MUSKEGON, Mich. – For decades, trucks and trailers have used air ride technology for the comfort and safety truck drivers depend on. Air ride systems offered sizable advantages to previous mechanically based suspension systems.
Improvements to combinations of metals and engineering, however, could be game changers because they are lighter, stronger and – for the professional truck drivers that command them – faster.
“We like to say they ‘increase efficiency,’” SAF Holland’s Jeff Peterson said.
During a two-day press event hosted in Muskegon, Mich., by suspension maker SAF Holland, company leaders unveiled the ULX40 Ultralite Slider Suspension Axle system. The new suspension system uses composite spring-ride technology that the company declined to describe in detail in order to protect its proprietary interests.
And for good reason:
SAF Holland has an estimated 40 to 45 percent of North America market share for mechanical suspensions compared with 15 to 18 percent market share of air ride suspensions on the continent.
What they would say: The ULX40’s spring system is 80 pounds lighter than the steel springs its competitors sport.
The next generation of trailer suspensions aren’t designed to speed up cargo movement as much as they aim to be lighter, flexible and longer lasting.
“Air rides are still king,” said Peterson, SAF Holland marketing and communications manager. “Mechanical suspensions are a good fit for the right niche.”
For now, drum brakes remain king in North America even as Europe and other trucking hotbeds have switched to disk brakes. The ULX40 is capable of supporting either brake system, though disk brake systems will include bi-metallic casing process that “creates a uniquely integrated rotor-hub assembly,” SAF Holland said.
SAF Holland is proud of the system’s top to bottom use of proprietary parts, including a 5.75-inch diameter axle that saves 20 pounds per axle but adds more than 30 percent rigidity when compared to 5-inch diameter axles. The larger axle should improve tire wear in theory, though the company acknowledges that’s difficult to prove.
In all, SAF Holland says the ULX40 saves 100 pounds in weight to offer owners more payload, fuel savings and 150 pounds annually in reduced greenhouse gas emissions. SAF drum or optional disc brakes make the system a self-contained system from a single supplier.
Doug Dorn, SAF Holland vice president for fleet end user development, pointed to customer frustration when systems combined from different manufacturers have warranty issues. Manufacturers often blame the other parts makers in such situations.
“That’s just not acceptable,” Dorn said Wednesday. “Now, we own it.”

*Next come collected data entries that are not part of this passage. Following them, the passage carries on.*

(** * Enqueuers of [keras_extensions/utils/data_utils.py]

    A shallow embedding of [OrderedEnqueuer] and [GeneratorEnqueuer].

    The two classes coordinate several threads (the caller of [start] and
    [stop], the run thread, the pool workers and the consumer of [get]).
    Each thread is embedded as a program counter plus an executable step
    function over one shared state; a [label] names the thread that moves
    and the value of whatever the environment decides at that step (the
    permutation drawn by [random.shuffle], the worker that serves a pool
    request, a join that times out).  A run is a list of labels. *)

From stdpp Require Import base option list gmap sets sorting.
From Stdlib Require Import ZArith Lia.

#[local] Set Warnings "-clear-no-such-hyp".

Local Open Scope Z_scope.
Local Open Scope nat_scope.

(** ** Python values shared by both classes *)

(** The exceptions the modelled statements can raise.  [WorkError] stands for
    whatever the work source itself raises. *)
Inductive pyexn (E : Type) : Type :=
| AttributeError            (* attribute access on [None] *)
| KeyError                  (* missing dictionary key *)
| TypeError                 (* [len(None)] *)
| ValueError                (* a pool of fewer than one worker *)
| PoolNotRunning            (* [apply]/[apply_async] on a closed pool *)
| WorkError (e : E).
Arguments AttributeError {E}.
Arguments KeyError {E}.
Arguments TypeError {E}.
Arguments ValueError {E}.
Arguments PoolNotRunning {E}.
Arguments WorkError {E} e.

(** Result of a Python call: a value or a raised exception. *)
Inductive res (E A : Type) : Type :=
| Ok (a : A)
| Err (x : pyexn E).
Arguments Ok {E A} a.
Arguments Err {E A} x.

Definition res_bind {E A B} (m : res E A) (f : A → res E B) : res E B :=
  match m with Ok a => f a | Err x => Err x end.

Notation "x ←! m ; k" := (res_bind m (fun x => k))
  (at level 20, m at level 100, k at level 200, only parsing).

(** [threading.Event]: an attribute holding [None] or an event with its flag.
    [ev.is_set()] and [ev.set()] on [None] raise [AttributeError]. *)
Definition event_is_set {E} (ev : option bool) : res E bool :=
  match ev with Some b => Ok b | None => Err AttributeError end.

Definition event_set {E} (ev : option bool) : res E (option bool) :=
  match ev with Some _ => Ok (Some true) | None => Err AttributeError end.

(** [queue.Queue(maxsize)]: a FIFO; [maxsize <= 0] means unbounded. *)
Record queue_obj (A : Type) : Type := Queue { maxsize : Z; items : list A }.
Arguments Queue {A} maxsize items.
Arguments maxsize {A} q.
Arguments items {A} q.

(** [Queue.put(block=True)] waits while [maxsize > 0] and the queue holds
    [maxsize] items. *)
Definition put_blocks {A} (q : queue_obj A) : bool :=
  bool_decide (0 < maxsize q)%Z && bool_decide (Z.of_nat (length (items q)) = maxsize q).

Definition q_put {A} (x : A) (q : queue_obj A) : queue_obj A :=
  Queue (maxsize q) (items q ++ [x]).

Definition q_clear {A} (q : queue_obj A) : queue_obj A := Queue (maxsize q) [].

Definition q_empty {A} (q : queue_obj A) : bool :=
  match items q with [] => true | _ => false end.

(** ** OrderedEnqueuer *)

Module Ordered.

(** Program counter of the run thread, i.e. of [_run] with [_send_sequence]
    inlined.  [cont] remembers which of the two calls of [_send_sequence] is
    being executed. *)
Inductive cont : Type :=
| KInit     (* [self._send_sequence()  # Share the initial sequence] *)
| KEpoch.   (* [self._send_sequence()  # Update the pool] *)

Inductive sched_pc (E : Type) : Type :=
| PcEnter                               (* [sequence = list(range(len(self.sequence)))] *)
| PcSend (k : cont)                     (* [_SHARED_SEQUENCES[self.uuid] = self.sequence] *)
| PcAck (k : cont)                      (* [while len(_SHARED_DICTS[..]) < self.workers and ..] *)
| PcHead                                (* [while True:] and the [max_epoch] test *)
| PcShuffle                             (* [random.shuffle(sequence)] *)
| PcFor (rest : list nat)               (* [for b_idx in sequence:] and the stop test *)
| PcSubmit (b : nat) (rest : list nat)  (* [self.executor.apply_async(get_index, ..)] *)
| PcPut (fid : nat) (rest : list nat)   (* [self.queue.put(.., block=True)] *)
| PcBarrier                             (* [while not self.queue.empty(): pass] *)
| PcEpochEnd                            (* [self.sequence.on_epoch_end()] *)
| PcInc                                 (* [self.e_idx += 1] *)
| PcExit (x : option (pyexn E)).        (* thread over: [break]/[return], or uncaught *)
Arguments PcEnter {E}.
Arguments PcSend {E} k.
Arguments PcAck {E} k.
Arguments PcHead {E}.
Arguments PcShuffle {E}.
Arguments PcFor {E} rest.
Arguments PcSubmit {E} b rest.
Arguments PcPut {E} fid rest.
Arguments PcBarrier {E}.
Arguments PcEpochEnd {E}.
Arguments PcInc {E}.
Arguments PcExit {E} x.

(** Program counter inside [stop]. *)
Inductive stop_pc : Type :=
| StSet          (* [self.stop_signal.set()] *)
| StClear        (* [with self.queue.mutex: .. clear .. notify] *)
| StClose        (* [self.executor.close()] *)
| StJoinPool     (* [self.executor.join()] *)
| StJoinThread   (* [self.run_thread.join(timeout)] *)
| StCleanup.     (* the writes to [_SHARED_SEQUENCES] and [_SHARED_DICTS] *)

(** How the generator returned by [get] ended. *)
Inductive gen_end (E : Type) : Type :=
| Exhausted                          (* the [while] test failed *)
| StopIterationOf (cause : pyexn E)  (* [raise StopIteration(e)] *)
| Uncaught (x : pyexn E).            (* raised inside the handler itself *)
Arguments Exhausted {E}.
Arguments StopIterationOf {E} cause.
Arguments Uncaught {E} x.

(** Program counter of the generator returned by [get]. *)
Inductive gen_pc (E : Type) : Type :=
| GenLoop                                (* [while self.is_running():] *)
| GenGet                                 (* [self.queue.get(block=True)] *)
| GenResult (fid : nat)                  (* [.get()] on the future *)
| GenStop (pc : stop_pc) (e : pyexn E)   (* [self.stop()] in the handler *)
| GenDone (r : gen_end E).
Arguments GenLoop {E}.
Arguments GenGet {E}.
Arguments GenResult {E} fid.
Arguments GenStop {E} pc e.
Arguments GenDone {E} r.

(** The thread that calls [start] and [stop]. *)
Inductive caller_pc (E : Type) : Type :=
| CallerIdle
| InStop (pc : stop_pc) (timeout : option nat)
| CallerRaised (x : pyexn E).
Arguments CallerIdle {E}.
Arguments InStop {E} pc timeout.
Arguments CallerRaised {E} x.

(** State of a [multiprocessing.Pool] / [ThreadPool]. *)
Inductive pool_state : Type := PoolRun | PoolClosed.

(** The entry of a module-level dictionary at key [self.uuid]. *)
Inductive slot (A : Type) : Type :=
| Absent             (* key not present *)
| IsNone             (* key bound to [None] *)
| Bound (a : A).
Arguments Absent {A}.
Arguments IsNone {A}.
Arguments Bound {A} a.

(** What the run thread does, in program order. *)
Inductive event : Type :=
| EvPublish                 (* [_SHARED_SEQUENCES[self.uuid] = self.sequence] *)
| EvSubmit (e b : nat)      (* [apply_async(get_index, (uuid, e, b))] *)
| EvDrained                 (* [self.queue.empty()] answered [True] at the barrier *)
| EvEpochEnd                (* [self.sequence.on_epoch_end()] *)
| EvInc.                    (* [self.e_idx += 1] *)

Global Instance event_eq_dec : EqDecision event.
Proof. solve_decision. Defined.

Global Instance stop_pc_eq_dec : EqDecision stop_pc.
Proof. solve_decision. Defined.

Section WorkSource.

(** The [Sequence] capability: the state of the object behind
    [self.sequence], its batches, and what [get_batch] may raise. *)
Context {Seq Batch E : Type}.
Variable seq_len : Seq → nat.                               (* [__len__] *)
Variable get_batch : Seq → nat → nat → res E (option Batch). (* [get_batch(e_idx, b_idx)] *)
Variable on_epoch_end : Seq → Seq.                          (* [on_epoch_end], in place *)

(** An [AsyncResult]: the task it was created for and, once a worker has run
    the task, what [get_index] returned or raised. *)
Record future : Type := Future {
  f_epoch : nat;
  f_index : nat;
  f_result : option (res E (option Batch))
}.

The company also owns the industry’s first 10-year system warranty. The Durasystem Suspension & Axle Warranty includes the mechanical slider assembly, the SAF X-Series 5.75-inch axle, welded bracketry, and the axle connection.
Customers with warranty issues prompt two questions at SAF Holland, Dorn said. Could the customer have done anything to prevent the problem and, lastly, is what they’re asking for reasonable?
SAF Holland demonstrated the ease by which the ULX40’s quick release pin-pull system can be released, moved and put back into place for a trailer.
“Drivers are sliding suspension very much more than you think,” said. “So we have made it as easy as possible.”
Besides the slider system, SAF Holland touted the ULX40’s use of no shock absorbers, no air springs, no height control valves and no dock lock devices as simpler and easier to maintain.
A G-rail design is more difficult for production plants to achieve than the typical C-rail setup, Dorn said, but the G-rail offers improved strength and an open design to minimize long-term corrosion causes.
The unit is so self-contained, in fact, that its automatic slack adjusting system is hidden from view, which could cause an issue during truck inspections, though the company is working on a solution to that potential hiccup.
Reporters were treated Wednesday, June 3, to a tour of nearly every one of the 212,000 square feet SAF Holland dedicates to manufacturing at its Muskegon facility. The Muskegon plant is staffed by two shifts employing 120 people who build entirely in-house suspension products, landing gear, fifth wheels and coupling products as well as systems that combine other OEMs’ products.
The factory floor has 19 welding stations manned by humans, and 10 used by robots. Two labs test axle strength with a range of machines simulating load weight, road stresses, and turning trucks.
Plant Manager Ken VanDyke said the plant sends two to three daily truckloads of fifth-wheel and suspension components to Kenworth’s Chillicothe, Ohio, plant where the truck maker operates only two days behind SAF Holland’s schedule.
The one day of truck delivery gives SAF Holland little margin for error.
On Tuesday, trucking reporters saw art at the Muskegon Museum of Art, including a special exhibit on baseball. Next to a baseball bat signed by Negro Baseball League survivors sat an autographed picture of Cool Papa Bell, the Hall of Fame outfielder so fast he could “turn out the light and get into bed before the room got dark,” the legend goes.
Whether it’s 90 feet on the bases or 408 miles on a truck, human or robot – speed matters.